Molecular characterization of the dnaK gene region of Clostridium acetobutylicum, including grpE, dnaJ, and a new heat shock gene.

Abstract

The dnaK gene region of Clostridium acetobutylicum was cloned in Escherichia coli by using the pBluescript SK+ and pUC18 vectors. By using the E. coli dnaK gene as a probe and by in vivo chromosome walking, three positive clones harboring the recombinant plasmids pKG1, pKG2, and pKG3 containing 1.2-kbp HindIII, 3.55-kbp EcoRV, and 1.2-kbp PstI fragments of the chromosome of C. acetobutylicum, respectively, were isolated. The cloned fragments partially overlapped, and together they spanned 4,083 bp of the clostridial genome that were completely sequenced. On one strand, four open reading frames of which the last was obviously truncated were identified.

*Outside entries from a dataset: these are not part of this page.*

(** The pages from here on hold what is left of the snapshot. *)
Lemma export_pages_wp fuel q0 q snapshot n0 page c lines x :
  let d := v_db (vaults n0) in
  let all := pg_events page ++ matching q0 (match pg_next_before_sequence page with None => [] | Some n => rows_to (n - 1) d end) in
  (n0 <= x_tick x)%nat -> snapshot <= audit_sequence d -> (forall s b, with_cursor q s b = with_cursor q0 s b) ->
  (forall n, pg_next_before_sequence page = Some n -> 0 < n < Z.of_nat fuel /\ n - 1 <= snapshot) -> (0 < fuel)%nat ->
  x_file x = Some lines -> open_lines lines ->
  xwp (export_pages fuel q snapshot page c)
    (fun r x' => r = Some (c + llen all) /\ x_file x' = Some (lines ++ map EventLine all) /\ open_lines (lines ++ map EventLine all))
    unfinished x.
Proof.
  intros d all. subst all. revert q page c lines x. induction fuel as [|fuel IH]; intros q page c lines x Ht Hs Hq Hn Hfu Hf Ho; [lia|].
  cbn [export_pages]. apply xwp_bind. eapply xwp_mono; [by apply write_events_wp| |done].
  cbn. intros c1 x1 (F1 & -> & O1 & T1). destruct (pg_next_before_sequence page) as [b|].
  2: { apply xwp_ret. by rewrite app_nil_r. }
  destruct (Hn b eq_refl) as [Hb Hb']. apply xwp_bind. apply fetch_page_wp.
  { intros l Hl. cbn in Hl. rewrite F1 in Hl. by injection Hl as <-. }
  intros p2 s' Hv Ha. destruct (audit_query_ok _ _ _ _ Ha (vaults_ok _)) as (sn & Hp & _ & Hsn). cbn in Hsn. destruct Hsn as [-> Hne].
  set (dt := v_db (vaults (x_tick x1))) in *.
  assert (Er : rows_to snapshot dt = rows_to snapshot d).
  { destruct (log_steps_epoch snapshot d dt) as [|]; [apply vaults_steps; lia|apply vaults_ok|done|done|done]. }
  assert (Eto : forall u, u <= snapshot -> rows_to u dt = rows_to u d).
  { intros u Hu. by rewrite <- (rows_to_to snapshot u dt), <- (rows_to_to snapshot u d), Er. }
  pose proof (lo_bound _ (vaults_ok n0)) as Hbnd. fold d in Hbnd.
  assert (Hst : start_of (with_cursor q snapshot b) snapshot <= i64_max) by (unfold start_of; cbn [with_cursor q_before_sequence]; lia).
  destruct (page_of_complete _ _ _ _ (vaults_ok (x_tick x1)) Hst Hp) as (Es & _ & Hm & Hle). cbn [start_of with_cursor q_before_sequence] in Hm, Hle.
  fold dt in Hm. rewrite (Eto (b - 1)) in Hm by lia. rewrite Hq in Hm.
  change (matching (with_cursor q0 snapshot b)) with (matching q0) in Hm.
  assert (Hn2 : forall n, pg_next_before_sequence p2 = Some n -> 0 < n < b).
  { intros n E2. destruct (page_cursor _ _ _ Hv E2) as [H1 H2]. specialize (H2 b eq_refl). lia. }
  eapply xwp_mono; [eapply (IH (with_cursor q snapshot b) p2 _ (lines ++ map EventLine (pg_events page)))| |done].
  - cbn. lia.
  - done.
  - intros s1 b1. unfold with_cursor. cbn. specialize (Hq s1 b1). unfold with_cursor in Hq. exact Hq.
  - intros n E2. specialize (Hn2 n E2). lia.
  - lia.
  - exact F1.
  - exact O1.
  - assert (Hall : pg_events p2 ++ matching q0 (match pg_next_before_sequence p2 with None => [] | Some n => rows_to (n - 1) d end)
      = matching q0 (rows_to (b - 1) d)).
    { rewrite Hm. f_equal. destruct (pg_next_before_sequence p2) as [n|] eqn:E2; [|done]. rewrite Eto; [done|]. specialize (Hn2 n eq_refl). lia. }
    cbn. intros r x' (-> & E2 & E3). fold d in E2, E3 |- *. rewrite Hall in *. rewrite map_app, app_assoc. split_and!; [|done|done].
    f_equal. unfold llen. rewrite length_app. lia.
Qed.

(** The lines of a complete export. *)
Definition exported (q : AuditQuery) (snapshot created_at_ms : Z) (rows : list AuditRecord) : list ExportLine :=
  HeaderLine (export_header q created_at_ms snapshot) :: map EventLine rows ++ [TrailerLine EXPORT_COMPLETE (llen rows)].
Lemma close_export_wp text snapshot c lines (Q : ExportReceipt -> Export -> Prop) (E : Export -> Prop) x :
  x_file x = Some lines -> open_lines lines ->
  (forall x', unfinished x' \/ x_file x' = Some (lines ++ [TrailerLine EXPORT_COMPLETE c]) -> E x') ->
  (forall x', x_file x' = Some (lines ++ [TrailerLine EXPORT_COMPLETE c]) -> Q (mkExportReceipt text snapshot c) x') ->
  xwp (close_export text snapshot c) Q E x.
Proof.
  intros Hf Ho HE HQ. unfold close_export. apply xwp_bind. eapply write_line_wp; [exact Hf|exact Ho|by intros; apply HE; left|].
  set (x1 := append_line _ x). assert (F1 : x_file x1 = Some (lines ++ [TrailerLine EXPORT_COMPLETE c])) by (cbn; by rewrite Hf).
  clearbody x1. do 3 (apply xwp_bind, xwp_io; [apply HE; by right|]).
  apply xwp_bind. unfold xwp at 1, print_receipt. destruct (io_works _); [|apply HE; by right]. apply xwp_ret, HQ. exact F1.
Qed.
Lemma rows_to_all snapshot d :
  (forall r, r ∈ audit_events d -> raw_sequence r <= snapshot) -> rows_to snapshot d = rev (audit_events d).
Proof. intros Hs. unfold rows_to. rewrite retain_all; [done|]. intros r Hr. by apply Z.leb_le, Hs. Qed.
Lemma RemoveOrder_sound h s orderID book book' r :
  book_sound h s book → RemoveOrder h orderID book = Some (book', r) →
  book_sound h s book'.
Proof.
  intros [H1 H2 H3 H4] H. unfold RemoveOrder in H.
  destruct (BookOrders book !! orderID) as [p|]; [|by simplify_eq].
  destruct (h !! p) as [o|]; [|done]. simpl in H.
  destruct (Side o).
  - unfold removeFromBids in H.
    destruct (removeFromLevels h o (Bids book)) as [bids|] eqn:Hrm; [|done].
    simpl in H. injection H as <- <-.
    destruct (removeFromLevels_shrinks _ _ _ _ Hrm) as (_ & Hf & _).
    split; [done| | |done].
    + intros [] l Hl; simpl in Hl; [|by apply (H2 SELL)].
      assert (no_empty_level bids) as Hne.
      { eapply removeFromLevels_nonempty; [|done].
        apply Forall_forall. intros l' Hl'. by apply (H2 BUY). }
      unfold no_empty_level in Hne. rewrite Forall_forall in Hne. by apply Hne.
    + intros [] p' Hp'; simpl in Hp'; [|by apply (H3 SELL)].
      apply (H3 BUY). by eapply elem_of_sublist.
  - unfold removeFromAsks in H.
    destruct (removeFromLevels h o (Asks book)) as [asks|] eqn:Hrm; [|done].
    simpl in H. injection H as <- <-.
    destruct (removeFromLevels_shrinks _ _ _ _ Hrm) as (_ & Hf & _).
    split; [done| | |done].
    + intros [] l Hl; simpl in Hl; [by apply (H2 BUY)|].
      assert (no_empty_level asks) as Hne.
      { eapply removeFromLevels_nonempty; [|done].
        apply Forall_forall. intros l' Hl'. by apply (H2 SELL). }
      unfold no_empty_level in Hne. rewrite Forall_forall in Hne. by apply Hne.
    + intros [] p' Hp'; simpl in Hp'; [by apply (H3 BUY)|].
      apply (H3 SELL). by eapply elem_of_sublist.
Qed.

(** What [CancelOrder] does once it has found the order. *)
Lemma CancelOrder_found ks me orderID k book p order me' r :
  findOrder (books me) orderID ks = Some (k, book, p) →
  mem me !! p = Some order → Status order ≠ FILLED →
  CancelOrder ks me orderID = Some (me', r) →
  ∃ book',
    RemoveOrder (alter (setStatus CANCELLED) p (mem me)) orderID book
      = Some (book', r) ∧
    me' = mkEngine (<[k := book']> (books me))
                   (alter (setStatus CANCELLED) p (mem me)).
Proof.
  intros Hfind Ho Hst H. unfold CancelOrder in H. rewrite Hfind, Ho in H.
  simpl in H. rewrite bool_decide_eq_false_2 in H by done.
  destruct (RemoveOrder _ orderID book) as [[book' r']|]; [|done].
  simpl in H. injection H as <- <-. by exists book'.
Qed.

Lemma cancel_advances h p o :
  h !! p = Some o → settled o → Status o ≠ FILLED →
  store_advances h (alter (setStatus CANCELLED) p h).
Proof.
  intros Ho Hset Hst p' o' Ho'. destruct (decide (p = p')) as [<-|Hne].
  - rewrite list_lookup_alter_eq, Ho. simpl. eexists. split; [done|].
    rewrite Ho in Ho'. injection Ho' as <-.
    apply adv_cancel; [|done]. by destruct Hset.
  - rewrite list_lookup_alter_ne by done. exists o'. split; [done|constructor].
Qed.

Theorem CancelOrder_consistent ks me orderID me' r :
  consistent me → CancelOrder ks me orderID = Some (me', r) → consistent me'.
Proof.
  intros Hcons H.
  destruct (findOrder (books me) orderID ks) as [[[k book] p]|] eqn:Hfind;
    cycle 1.
  { unfold CancelOrder in H. rewrite Hfind in H. by simplify_eq. }
  pose proof Hfind as Hfind'.
  apply findOrder_Some in Hfind' as (Hk & Hp & _).
  destruct Hcons as [Hord Hbk].
  destruct (bs_registered _ _ _ (Hbk k book Hk) _ _ Hp)
    as (o & Ho & _ & _ & _ & Hset).
  destruct (decide (Status o = FILLED)) as [Hst|Hst].
  { rewrite (CancelOrder_filled _ _ _ _ _ _ _ Hfind Ho Hst) in H.
    by simplify_eq. }
  destruct (CancelOrder_found _ _ _ _ _ _ _ _ _ Hfind Ho Hst H)
    as (book' & Hrm & ->).
  pose proof (cancel_advances _ _ _ Ho Hset Hst) as Hadv.
  apply consistent_insert.
  - intros p' o' Ho'.
    assert (p' < length (mem me))%nat as Hlt.
    { apply lookup_lt_Some in Ho'. by rewrite length_alter in Ho'. }
    destruct (lookup_lt_is_Some_2 (mem me) p' Hlt) as [o0 Ho0].
    destruct (Hadv p' o0 Ho0) as (o1 & Ho1 & Ha).
    rewrite Ho' in Ho1. injection Ho1 as <-.
    eapply advances_order_ok; [done|]. by eapply Hord.
  - intros s' b' Hb'. eapply book_sound_advances; [done|]. by apply Hbk.
  - eapply RemoveOrder_sound; [|done].
    eapply book_sound_advances; [done|]. by apply Hbk.
Qed.

Theorem GetOrderBook_consistent now me symbol depth me' snap :
  consistent me → GetOrderBook now me symbol depth = Some (me', snap) →
  consistent me'.
Proof.
  intros Hcons H. unfold GetOrderBook, GetOrCreateBook in H.
  destruct (books me !! symbol) as [b|] eqn:Hb.
  - destruct (snapshotLevels (mem me) (take _ (Bids b))); [|done]. simpl in H.
    destruct (snapshotLevels (mem me) (take _ (Asks b))); [|done]. simpl in H.
    injection H as <- <-. by destruct me.
  - simpl in H. rewrite take_nil in H. simpl in H.
    injection H as <- <-. destruct Hcons as [Hord Hbk].
    apply consistent_insert; [done|done|apply book_sound_new].
Qed.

The last three genes showed high homology to the grpE, dnaK, and dnaJ heat shock genes of E. coli, respectively. They were preceded by an open reading frame (orfA) without any homology to sequences available in the EMBL or GenBank data bases. Typical translational start sites could be found in front of all four genes. Northern (RNA) blot analysis revealed transcripts of this region with a maximum length of 5.0 kb. Thus, these genes are probably organized in an operon. A transcription terminator could be found between the dnaK and dnaJ genes. By primer extension analysis, a major heat-inducible transcription start site was identified 49 bases upstream of orfA. This site was preceded by a region (5'-TTGACA[17 bp]TATTTT) that exhibited high homology to the consensus promoter sequences of gram-positive bacteria as well as sigma 70-dependent E. coli. Between this promoter and the initiation codon of orfA, a hairpin-loop structure with a possible regulatory role in the expression of these genes was found. Additional heat-inducible transcription start sites were located 69 bases upstream of orfA and 87 bases upstream of grpE; the corresponding promoter regions showed less similarity to other known promoter sequences. Maximum mRNA levels of this heat shock operon were found about 15 min after a heat shock from 30 to 42 degrees C. Our results indicate that orfA codes for an unknown heat shock protein.